Le 19 Janvier

Publié le 18 Janvier 2021

Texte de l'Évangile

(Mc 2,23-28): 

 

Un jour de sabbat, Jésus marchait à travers les champs de blé; et ses disciples, chemin faisant, se mirent à arracher des épis. Les pharisiens lui disaient: «Regarde ce qu'ils font le jour du sabbat! Cela n'est pas permis». Jésus leur répond: «N'avez-vous jamais lu ce que fit David, lorsqu'il fut dans le besoin et qu'il eut faim, lui et ses compagnons? Au temps du grand prêtre Abiathar, il entra dans la maison de Dieu et mangea les pains de l'offrande que seuls les prêtres peuvent manger, et il en donna aussi à ses compagnons». Il leur disait encore: «Le sabbat a été fait pour l'homme, et non pas l'homme pour le sabbat. Voilà pourquoi le Fils de l'homme est maître, même du sabbat».`

 

L’Application

 

Hier nous avons porté attention sur le jeûne, l’importance de la présence de l’Époux avec nous et la nécessité de participer à sa joie. Aujourd’hui nous sommes invités à regarder le maître de sabbat et regarder dans notre vie quotidienne les sabbats qui nous avons établis, pour être cohérent avec la société.

 

Nous avons certainement besoin des règles et Jésus nous invite à faire une relecture de ces règles de la vie, et vérifier nous-mêmes si elles nous aient à grandir comme les enfants de Dieu. Quelle est cette règle d’or que nous voulons prioriser dans notre vie quotidienne ? Ressentons-nous être esclaves de ces règles ou sommes-nous libres ?

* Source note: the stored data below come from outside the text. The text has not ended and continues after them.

(** X20.  When /proc lists the directory of a process k, read_proc_times
    on the files of k throws an exception, and no read of a listed process
    runs into undefined behaviour, collect_processes does not return: it
    ends with the exception out_of_range, which nothing catches, so one stat
    line that stops at the closing parenthesis ends the whole snapshot. *)
Theorem collect_from_proc_failure passwd entries files page_size mt e k ex :
  e ∈ entries -> pid_entry e k ->
  reads_of files page_size k = Fails (Thrown ex) ->
  (forall e' k' x, e' ∈ entries -> pid_entry e' k' ->
     reads_of files page_size k' = Fails x -> exists ex', x = Thrown ex') ->
  collect_from_proc passwd (Some entries) files page_size mt = Fails (Thrown OutOfRange).
Proof.
  intros He Hpe Hx Hall. unfold collect_from_proc.
  destruct (list_pids (Some entries)) as [pids | y] eqn:Hpids.
  - simpl and_then.
    unfold list_pids in Hpids. apply and_then_Done in Hpids as (ps & Hps & [= <-]).
    assert (Hsmall : forall e v, e ∈ entries -> pid_entry e v -> v <= Int.max_int).
    { intros e' w He' Hw.
      destruct (Z.le_gt_cases w Int.max_int) as [Hle | Hgt]; [exact Hle | ].
      rewrite (pids_of_out_of_range entries e' w He' Hw) in Hps by lia. discriminate. }
    destruct (pids_of_members entries Hsmall) as (ps' & Hps' & Hm).
    rewrite Hps in Hps'. injection Hps' as <-.
    rewrite (read_all_thrown files page_size (merge_sort Z.le ps) k ex); [reflexivity | | exact Hx | ].
    + rewrite (merge_sort_Permutation Z.le ps). apply Hm. eauto.
    + intros k' x Hk'. rewrite (merge_sort_Permutation Z.le ps) in Hk'.
      apply Hm in Hk' as (e' & He' & Hpe'). apply (Hall e' k' x He' Hpe').
  - unfold list_pids in Hpids.
    destruct (pids_of entries) as [ps | z] eqn:Hps; [discriminate | ].
    simpl in Hpids. injection Hpids as <-.
    apply pids_of_fails in Hps as ->. reflexivity.
Qed.

(** * The process table *)

Lemma rows_of_procs ps : forall sel idx y, row_proc <$> rows_of ps sel idx y = ps.
Proof.
  induction ps as [ | p r IH]; intros sel idx y; [reflexivity | ].
  simpl. rewrite IH. reflexivity.
Qed.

«Le sabbat a été fait pour l'homme, et non pas l'homme pour le sabbat»

Abbé Ignasi FABREGAT i Torrents

(Terrassa, Barcelona, Espagne)

Aujourd'hui, comme hier, Jésus a affaire aux pharisiens, qui déforment la loi de Moïse en s'attachant aux détails pour oublier l'esprit qui l'informe. Les pharisiens, en effet, accusent les disciples de Jésus de violer le sabbat (cf. Mc 2,24). Selon leur casuistique étouffante, arracher des épis équivaut à "moissonner" et "égrener", à "battre": ces activités agricoles -et une quarantaine d'autres que nous pourrions ajouter- étaient prohibées les jours de sabbat, consacrés au repos. Nous le savons, les pains de l'offrande dont nous parle l'Évangile étaient au nombre de douze; on les plaçait chaque semaine sur la table du sanctuaire, en hommage des douze tribus d'Israël à leur Dieu et Seigneur.

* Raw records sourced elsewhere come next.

(** * Session monitor: frame decoder, event translator, session registry

    A shallow embedding of the server of this repository: the studio
    server ([spawnAgent], [translateEvent], [translateToolUse],
    [relativePath], [buildFileTree] and the routes [POST /api/session],
    [GET /api/sessions], [DELETE /api/session/:id], [GET /api/files]
    and [POST /api/demo]) and the ["data"] handler of the monitor
    server ([spawnClaude]), whose decoder and session routes are the
    same text.  The routes that read, write and delete single files
    and static serving are not embedded.

    Conventions of the embedding.
    - A JavaScript string is the list of its UTF-16 code units.
    - A [Buffer] chunk is a list of bytes; [chunk.toString()] decodes it
      as UTF-8.
    - What [JSON.parse] returns, and what is read from it, is a [value];
      numbers are the integers.  A property read that finds nothing
      gives [VUndef]; a property read on [null] or [undefined] throws.
    - An evaluation that may throw returns a [completion]; the
      translation runs in a monad [M] that carries the correlation map,
      collects the events broadcast, and keeps both when it throws.
    - [broadcast] appends to the log of broadcast events.  The
      [timestamp] field ([Date.now()]) of every event and [startedAt]
      are left out.
    - The text of a template literal is kept as its pieces
      ([template]); the conversion of the values substituted is not
      evaluated.
    - The file system is read as a tree of directory entries
      ([dirent]); [localeCompare] is a parameter.
    - [JSON.parse] and the constant [PROJECT_DIR] are parameters
      ([Section Server]); what the environment decides (the session id
      generated, whether [spawn] returns, the chunks and exit codes of
      the subprocesses) comes with the inputs of a trace. *)

From Stdlib Require Import ZArith NArith List Ascii String Lia Bool.
From stdpp Require Import gmap list.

Le comportement d'Abiathar est conforme aux enseignements de Jésus: les préceptes légaux de moindre importance doivent céder le pas aux plus grands; un précepte cérémoniel, à un précepte de loi naturelle; le précepte du repos sabbatique n'est donc pas supérieur aux élémentaires besoins de la subsistance. En s'inspirant de la péricope que nous commentons, et pour souligner que la personne est au-dessus de toutes les questions économiques et sociales, le Concile Vatican II enseigne: «L'ordre social et son développement progressif doivent à tout moment être subordonnés au bien de la personne, car l'ordre des choses doit être soumis au bien des personnes, et non le contraire. Le Seigneur Lui-même l'a souligné quand il a dit que le sabbat avait été fait pour l’homme, non l’homme pour le sabbat (cf. Mc 2,27)».

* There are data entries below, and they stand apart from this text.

Lemma extend_fwd_self (fuel s : nat) :
  s + fuel = length x -> extend_fwd x x (length x) 0 0 fuel s = length x.
Proof.
  revert s. induction fuel as [|fuel IH]; intros s H; cbn [extend_fwd]; [lia|].
  cbn [Nat.add]. rewrite char_eqb_refl.
  replace (s <? length x) with true by (symmetry; apply Nat.ltb_lt; lia).
  cbn [andb]. apply IH. lia.
Qed.

(** The longest match of a sequence with itself is the whole of it. *)
Lemma find_longest_match_self :
  find_longest_match x x 0 (length x) 0 (length x) = (0, 0, length x).
Proof.
  unfold find_longest_match. rewrite Nat.sub_0_r.
  destruct (@scan_rows_self (length x) 0 [] 0 0 eq_refl prev_row_start (le_n 0))
    as (b & s & Hs & Hb); [intros j Hj; lia|].
  rewrite Hs, extend_back_self. cbn [Nat.add].
  now rewrite extend_fwd_self by lia.
Qed.

Lemma get_matching_blocks_self :
  x <> [] -> get_matching_blocks x x = [(0, 0, length x)].
Proof.
  intros Hx. unfold get_matching_blocks. cbn [matching_blocks].
  rewrite find_longest_match_self.
  assert (Hlen : length x <> 0) by (destruct x; [contradiction|discriminate]).
  replace (length x =? 0) with false by (symmetry; now apply Nat.eqb_neq).
  replace (0 <? 0) with false by reflexivity. cbn [andb].
  replace (0 + length x <? length x) with false
    by (symmetry; apply Nat.ltb_irrefl).
  cbn [andb app]. destruct (length x + length x); reflexivity.
Qed.
End SelfMatch.

(** The ratio of a sequence with itself is 1.0. *)
Lemma ratio_self (x : pystr) :
  (Z.of_nat (length x) < 2 ^ 62)%Z -> ratio x x = 1%float.
Proof.
  intros Hb. unfold ratio. destruct x as [|c r] eqn:E; [reflexivity|].
  rewrite <- E in *.
  rewrite get_matching_blocks_self by (rewrite E; discriminate).
  cbn [fold_right]. rewrite Nat.add_0_r.
  apply calculate_ratio_self; [rewrite E; cbn; lia|exact Hb].
Qed.

Lemma lower_length (x : pystr) : length (lower x) = length x.
Proof. apply length_map. Qed.

(** C9. For every non-empty string x, string_similarity(x, x) = 1.0, and
    the similarity ignores case: two strings with the same lower-case form
    have similarity 1.0, as "Elden Ring" and "elden ring" do.  (A length
    is below 2^62: the conversion of an integer to a float reads 63 bits
    of it, and no sequence in memory is that long.) *)
Theorem string_similarity_reflexive :
  (forall x : pystr,
      x <> [] -> (Z.of_nat (length x) < 2 ^ 62)%Z ->
      string_similarity (Some x) (Some x) = 1%float)
  /\ (forall x y : pystr,
         lower x = lower y -> (Z.of_nat (length x) < 2 ^ 62)%Z ->
         string_similarity (Some x) (Some y) = 1%float)
  /\ string_similarity (Some (str "Elden Ring")) (Some (str "elden ring")) = 1%float.
Proof.
  split; [|split].
  - intros x _ Hb. cbn [string_similarity].
    apply ratio_self. now rewrite lower_length.
  - intros x y Hxy Hb. cbn [string_similarity]. rewrite <- Hxy.
    apply ratio_self. now rewrite lower_length.
  - vm_compute. reflexivity.
Qed.

Lemma string_similarity_reflexive_witness :
  string_similarity (Some (str "Baldur's Gate 3")) (Some (str "Baldur's Gate 3"))
  = 1%float
  /\ string_similarity (Some (str "ELDEN ring")) (Some (str "Elden Ring")) = 1%float.
Proof.
  destruct string_similarity_reflexive as (Hrefl & Hcase & _). split.
  - apply Hrefl; [discriminate|vm_compute; reflexivity].
  - apply Hcase; vm_compute; reflexivity.
Defined.

(** ** The merge: rows and columns *)

Lemma opt_str_eqb_eq (a b : option pystr) : opt_str_eqb a b = true <-> a = b.
Proof.
  destruct a as [a|], b as [b|]; cbn; split; try congruence; try reflexivity.
  - intros H. apply str_eqb_eq in H. congruence.
  - intros H. injection H as ->. apply str_eqb_refl.
Qed.

Lemma isin_In (t : option pystr) (titles : list (option pystr)) :
  isin t titles = true <-> In t titles.
Proof.
  unfold isin. rewrite existsb_exists. split.
  - intros (y & Hy & Heq). apply opt_str_eqb_eq in Heq. now subst.
  - intros H. exists t. split; [exact H|now apply opt_str_eqb_eq].
Qed.

Lemma filter_all {A : Type} (f : A -> bool) (l : list A) :
  (forall a, In a l -> f a = true) -> filter f l = l.
Proof.
  induction l as [|a l IH]; intros H; cbn [filter]; [reflexivity|].
  rewrite (H a (or_introl eq_refl)), IH; [reflexivity|].
  intros b Hb. apply H. now right.
Qed.

Lemma filter_disjoint_length {A : Type} (f g : A -> bool) (l : list A) :
  (forall a, In a l -> g a = true -> f a = false) ->
  length (filter f l) + length (filter g l) <= length l.
Proof.
  induction l as [|a l IH]; intros H; cbn [filter length]; [lia|].
  assert (IH' : length (filter f l) + length (filter g l) <= length l)
    by (apply IH; intros b Hb; apply H; now right).
  pose proof (H a (or_introl eq_refl)) as Ha.
  destruct (g a); [rewrite (Ha eq_refl)|destruct (f a)]; cbn [length]; lia.
Qed.

Lemma prepare_metacritic_titles (metacritic_df : list Metacritic.row) (g : Metacritic.row) :
  In g (prepare_metacritic metacritic_df) -> has_title (Metacritic.title g) = true.
Proof. unfold prepare_metacritic. intros H. now apply filter_In in H. Qed.

Lemma prepare_steam_titles (steam_df : list Steam.row) (s : Steam.row) :
  In s (prepare_steam steam_df) -> has_title (Steam.title s) = true.
Proof. unfold prepare_steam. intros H. now apply filter_In in H. Qed.

(** A matched row is the row of a game with a match. *)
Lemma matched_rows_In (metacritic : list Metacritic.row) (steam : list Steam.row)
      (r : merged_row) :
  In r (matched_rows metacritic steam) <->
  exists g s c, In g metacritic /\ find_best g steam = (Some s, c)
                /\ r = matched_row g s c.
Proof.
  unfold matched_rows. rewrite in_flat_map. split.
  - intros (g & Hg & Hr). destruct (find_best g steam) as [[s|] c] eqn:Hf.
    + destruct Hr as [<-|[]]. now exists g, s, c.
    + destruct Hr.
  - intros (g & s & c & Hg & Hf & ->). exists g. rewrite Hf. split; [exact Hg|now left].
Qed.

Lemma matched_rows_length (metacritic : list Metacritic.row) (steam : list Steam.row) :
  length (matched_rows metacritic steam)
  = length (filter (has_match steam) metacritic).
Proof.
  unfold matched_rows, has_match.
  induction metacritic as [|g l IH]; cbn [flat_map filter]; [reflexivity|].
  rewrite length_app, IH.
  destruct (find_best g steam) as [[s|] c]; reflexivity.
Qed.

(** A game with a match has its title among the matched titles. *)
Lemma matched_title_isin (metacritic : list Metacritic.row) (steam : list Steam.row)
      (g : Metacritic.row) :
  In g metacritic -> has_match steam g = true ->
  isin (Metacritic.title g) (map game_title (matched_rows metacritic steam)) = true.
Proof.
  unfold has_match. intros Hg Hm.
  destruct (find_best g steam) as [[s|] c] eqn:Hf; [|discriminate].
  apply isin_In. apply in_map_iff. exists (matched_row g s c).
  split; [reflexivity|]. apply matched_rows_In. now exists g, s, c.
Qed.

Lemma unmatched_mc_no_match (metacritic : list Metacritic.row) (steam : list Steam.row)
      (g : Metacritic.row) :
  In g (unmatched_mc_of metacritic (matched_rows metacritic steam)) ->
  In g metacritic /\ has_match steam g = false.
Proof.
  unfold unmatched_mc_of. intros H. apply filter_In in H as [Hg Hn].
  split; [exact Hg|].
  destruct (has_match steam g) eqn:Hm; [|reflexivity].
  rewrite (@matched_title_isin metacritic steam g Hg Hm) in Hn. discriminate.
Qed.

Saint Augustin nous dit: «Aime et fais ce que tu veux». L'avons-nous bien compris, ou l'obsession de ce qui est secondaire étouffe-t-elle l'amour qu'il faut mettre en tout ce que nous faisons? Travailler, pardonner, corriger, aller à la messe les dimanches, prendre soin des malades, accomplir les commandements…, faisons-nous tout cela pour le faire ou par amour de Dieu? Que ces considérations nous aident à vivifier toutes nos œuvres par l'amour que le Seigneur a mis dans nos coeurs précisément pour que nous puissions L'aimer.